* YOUR GOAL *
Below are the records; copy every line in them that holds the string "ClientVars".

Collected data entries:
▼

(** [WxH], both positive. *)
Definition parse_window_size (value : string) : option (Z * Z) :=
  '(w, h) ← split_once 120 (chars value);
  w ← parse_uint 32 w;
  h ← parse_uint 32 h;
  if (0 <? w) && (0 <? h) then Some (w, h) else None.

Definition client_display (value : string) (v : ClientVars) : run ClientVars :=
  if String.eqb value "log" then Going (v <| v_display := ClientVideo.LogMode |>)
  else if String.eqb value "window" then
    if negb windows then Exited 2 else Going (v <| v_display := ClientVideo.WindowMode |>)
  else Exited 2.

Definition client_option (arg : string) : option_kind ClientVars :=
  if String.eqb arg "--server" then
    Valued (fun value v => a ← expect (parse_addr value); Going (v <| v_server := Some a |>))
  else if String.eqb arg "--trust-cert" then Valued (fun value v => Going (v <| v_trust_cert := Some value |>))
  else if String.eqb arg "--tls-hostname" then Valued (fun value v => Going (v <| v_tls_hostname := value |>))
  else if String.eqb arg "--signing-key-seed" then
    Valued (fun value v => seed ← hex32 value; Going (v <| v_signing_key := signing_key_from_bytes seed |>))
  else if String.eqb arg "--user-id" then Valued (fun value v => Going (v <| v_user_id := value |>))
  else if String.eqb arg "--device-id" then Valued (fun value v => Going (v <| v_device_id := value |>))
  else if String.eqb arg "--client-name" then Valued (fun value v => Going (v <| v_client_name := value |>))
  else if String.eqb arg "--target-latency-us" then
    Valued (fun value v => n ← expect (parse_uint 32 (chars value)); Going (v <| v_target_latency_us := n |>))
  else if String.eqb arg "--session-file" then Valued (fun value v => Going (v <| v_session_file := Some value |>))
  else if String.eqb arg "--display" then
    Valued client_display
  else if String.eqb arg "--window-size" then
    Valued (fun value v =>
      match parse_window_size value with
      | None => Exited 2
      | Some parsed => Going (v <| v_window_size := parsed |>)
      end)
  else if String.eqb arg "--dump-frames" then Valued (fun value v => Going (v <| v_dump_frames := Some value |>))
  else if String.eqb arg "--input-script" then Flag (fun v => Going (v <| v_input_script := true |>))
  else if String.eqb arg "--input" then
    Valued (fun value v =>
      if String.eqb value "on" then Going (v <| v_input := true |>)
      else if String.eqb value "off" then Going (v <| v_input := false |>)
      else Exited 2)
  else if String.eqb arg "--help" || String.eqb arg "-h" then Flag (fun _ => Exited 0)
  else Flag (fun _ => Exited 2).

(** What is done once the arguments are read. *)
Definition client_args (v : ClientVars) : run ClientArgs :=
  match v_server v, v_trust_cert v with
  | None, _ => Exited 2
  | _, None => Exited 2
  | Some server, Some trust_cert =>
      Going {| server := server; trust_cert := trust_cert; tls_hostname := v_tls_hostname v;
               signing_key := v_signing_key v; user_id := v_user_id v; device_id := v_device_id v;
               client_name := v_client_name v; target_latency_us := v_target_latency_us v;
               session_file := v_session_file v; display := v_display v; window_size := v_window_size v;
               dump_frames := v_dump_frames v; input := v_input v; input_script := v_input_script v |}
  end.

(** [parse_args], on the arguments behind the program's name. *)
Definition client_parse_args (args : list string) : run ClientArgs :=
  v ← parse_loop client_option args client_vars; client_args v.

(** ** The server *)

Inductive CaptureMode := Synthetic | Desktop.

Record ServerArgs := {
  bind : SocketAddr;
  cert : option string;
  key : option string;
  cert_out : string;
  trusted_pubkey : VerifyingKey;
  width : Z;
  height : Z;
  server_fps : F64;
  server_name : string;
  capture : CaptureMode;
  all_idr : bool;
  text_char_delay_ms : Z;
}.

#[local] Instance server_args_eta : Eta ServerArgs := fun a =>
  {| bind := bind a; cert := cert a; key := key a; cert_out := cert_out a; trusted_pubkey := trusted_pubkey a;
     width := width a; height := height a; server_fps := server_fps a; server_name := server_name a;
     capture := capture a; all_idr := all_idr a; text_char_delay_ms := text_char_delay_ms a |}.

(** [loopback] is [127.0.0.1:4433], and [four] is [4.0]. *)
Definition server_defaults (loopback : SocketAddr) (four : F64) : ServerArgs :=
  {| bind := loopback; cert := None; key := None; cert_out := "sardp-dev-cert.pem";
     trusted_pubkey := dev_verifying_key; width := 640; height := 360; server_fps := four;
     server_name := "sardp-server"; capture := Synthetic; all_idr := false; text_char_delay_ms := 50 |}.

Definition server_option (arg : string) : option_kind ServerArgs :=
  if String.eqb arg "--bind" then
    Valued (fun value a => x ← expect (parse_addr value); Going (a <| bind := x |>))
  else if String.eqb arg "--cert" then Valued (fun value a => Going (a <| cert := Some value |>))
  else if String.eqb arg "--key" then Valued (fun value a => Going (a <| key := Some value |>))
  else if String.eqb arg "--cert-out" then Valued (fun value a => Going (a <| cert_out := value |>))
  else if String.eqb arg "--trusted-pubkey" then
    Valued (fun value a =>
      bytes ← hex32 value;
      k ← expect (verifying_key_from_bytes bytes);
      Going (a <| trusted_pubkey := k |>))
  else if String.eqb arg "--width" then
    Valued (fun value a => n ← expect (parse_uint 32 (chars value)); Going (a <| width := n |>))
  else if String.eqb arg "--height" then
    Valued (fun value a => n ← expect (parse_uint 32 (chars value)); Going (a <| height := n |>))
  else if String.eqb arg "--fps" then
    Valued (fun value a => x ← expect (parse_f64 value); Going (a <| server_fps := x |>))
  else if String.eqb arg "--server-name" then Valued (fun value a => Going (a <| server_name := value |>))
  else if String.eqb arg "--capture" then
    Valued (fun value a =>
      if String.eqb value "synthetic" then Going (a <| capture := Synthetic |>)
      else if String.eqb value "desktop" then
        if negb desktop_capture then Exited 2 else Going (a <| capture := Desktop |>)
      else Exited 2)
  else if String.eqb arg "--all-idr" then Flag (fun a => Going (a <| all_idr := true |>))
  else if String.eqb arg "--text-char-delay-ms" then
    Valued (fun value a => n ← expect (parse_uint 64 (chars value)); Going (a <| text_char_delay_ms := n |>))
  else if String.eqb arg "--help" || String.eqb arg "-h" then Flag (fun _ => Exited 0)
  else Flag (fun _ => Exited 2).

Definition server_parse_args (loopback : SocketAddr) (four : F64) (args : list string) : run ServerArgs :=
  parse_loop server_option args (server_defaults loopback four).

(** The certificate the server presents: the files of the two options, or a
    generated one saved at [cert_out]; one option without the other panics. *)
Inductive certificate := FromFiles (cert key : string) | Generated (saved_at : string).

Definition choose_certificate (a : ServerArgs) : run certificate :=
  match cert a, key a with
  | Some cert_path, Some key_path => Going (FromFiles cert_path key_path)
  | None, None => Going (Generated (cert_out a))
  | _, _ => Crashed
  end.

(** A line of standard input, read by the admin command reader. *)
Definition admin_line (line : list Z) (queue : list PermissionSm.AdminCommand) : list PermissionSm.AdminCommand :=
  if bool_decide (trim line = []) then queue
  else match PermissionSm.parse_admin_command line with
       | Some command => queue ++ [command]
       | None => queue
       end.

(** The reader's loop: it returns at the end of the input, at an error ([None])
    or when the server shuts down. *)
Fixpoint admin_reader (lines : list (option (list Z))) (queue : list PermissionSm.AdminCommand) :
    list PermissionSm.AdminCommand :=
  match lines with
  | Some line :: lines => admin_reader lines (admin_line line queue)
  | _ => queue
  end.

(** ** Writing command lines *)

Definition optional (name : string) (value : option string) : list string :=
  match value with Some v => [name; v] | None => [] end.

(** Options that give these arguments. *)
Definition client_command_line (show_addr : SocketAddr -> string) (seed : list Z) (a : ClientArgs) : list string :=
  ["--server"; show_addr (server a); "--trust-cert"; trust_cert a; "--tls-hostname"; tls_hostname a;
   "--signing-key-seed"; string_of_bytes (SessionFile.hex_encode seed); "--user-id"; user_id a;
   "--device-id"; device_id a; "--client-name"; client_name a;
   "--target-latency-us"; string_of_bytes (show_uint (target_latency_us a))]%string
  ++ optional "--session-file" (session_file a)
  ++ ["--display"; match display a with ClientVideo.LogMode => "log" | ClientVideo.WindowMode => "window" end;
      "--window-size"; string_of_bytes (show_uint (window_size a).1 ++ 120 :: show_uint (window_size a).2)]%string
  ++ optional "--dump-frames" (dump_frames a)
  ++ ["--input"; if input a then "on" else "off"]%string
  ++ (if input_script a then ["--input-script"]%string else []).

(** * Lemmas *)

Lemma split_once_digits sep a b :
  Forall (fun c => c ≠ sep) a -> split_once sep (a ++ sep :: b) = Some (a, b).
Proof.
  induction 1 as [|c a Hc Ha IH]; cbn [app split_once]; [by rewrite Z.eqb_refl|].
  destruct (Z.eqb_spec c sep); [done|]. by rewrite IH.
Qed.

Lemma parse_window_show w h :
  0 < w < 2 ^ 32 -> 0 < h < 2 ^ 32 ->
  parse_window_size (string_of_bytes (show_uint w ++ 120 :: show_uint h)) = Some (w, h).
Proof.
  intros Hw Hh. pose proof (show_uint_digits w ltac:(lia)) as Dw. pose proof (show_uint_digits h ltac:(lia)) as Dh.
  unfold parse_window_size. rewrite chars_string_of_bytes.
  2: { apply bytes_ok_app. split; [by apply digits_bytes|]. constructor; [done|by apply digits_bytes]. }
  rewrite split_once_digits by (eapply Forall_impl; [exact Dw|]; cbn; lia). cbn [mbind option_bind].
  rewrite !parse_show by (try split; lia || (unfold in_width; lia)). cbn [mbind option_bind].
  by destruct (Z.ltb_spec 0 w), (Z.ltb_spec 0 h); try lia.
Qed.

Lemma hex32_encode seed : length seed = 32%nat -> bytes_ok seed ->
  hex32 (string_of_bytes (SessionFile.hex_encode seed)) = Going seed.
Proof.
  intros Hl Hb. unfold hex32, parse_hex32.
  assert (bytes_ok (SessionFile.hex_encode seed)) as Hok.
  { eapply Forall_impl; [by apply SessionFile.hex_encode_chars|]. intros c Hc. cbn in Hc. widths. lia. }
  rewrite chars_string_of_bytes by done.
  assert (length (SessionFile.hex_encode seed) = 64%nat) as Hlen.
  { replace 64%nat with (2 * length seed)%nat by lia. clear.
    induction seed as [|b seed IH]; [done|]. rewrite SessionFile.hex_encode_cons. cbn [length]. lia. }
  rewrite bool_decide_true by done.
  pose proof (SessionFile.parse_hex_encode seed Hb) as Hp. unfold SessionFile.parse_hex_bytes in Hp.
  rewrite Hlen in Hp. change (Z.odd (Z.of_nat 64)) with false in Hp. cbv iota in Hp. by rewrite Hp.
Qed.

▲

* EXERCISE OUTPUT *
Definition client_display (value : string) (v : ClientVars) : run ClientVars :=
Definition client_option (arg : string) : option_kind ClientVars :=
Definition client_args (v : ClientVars) : run ClientArgs :=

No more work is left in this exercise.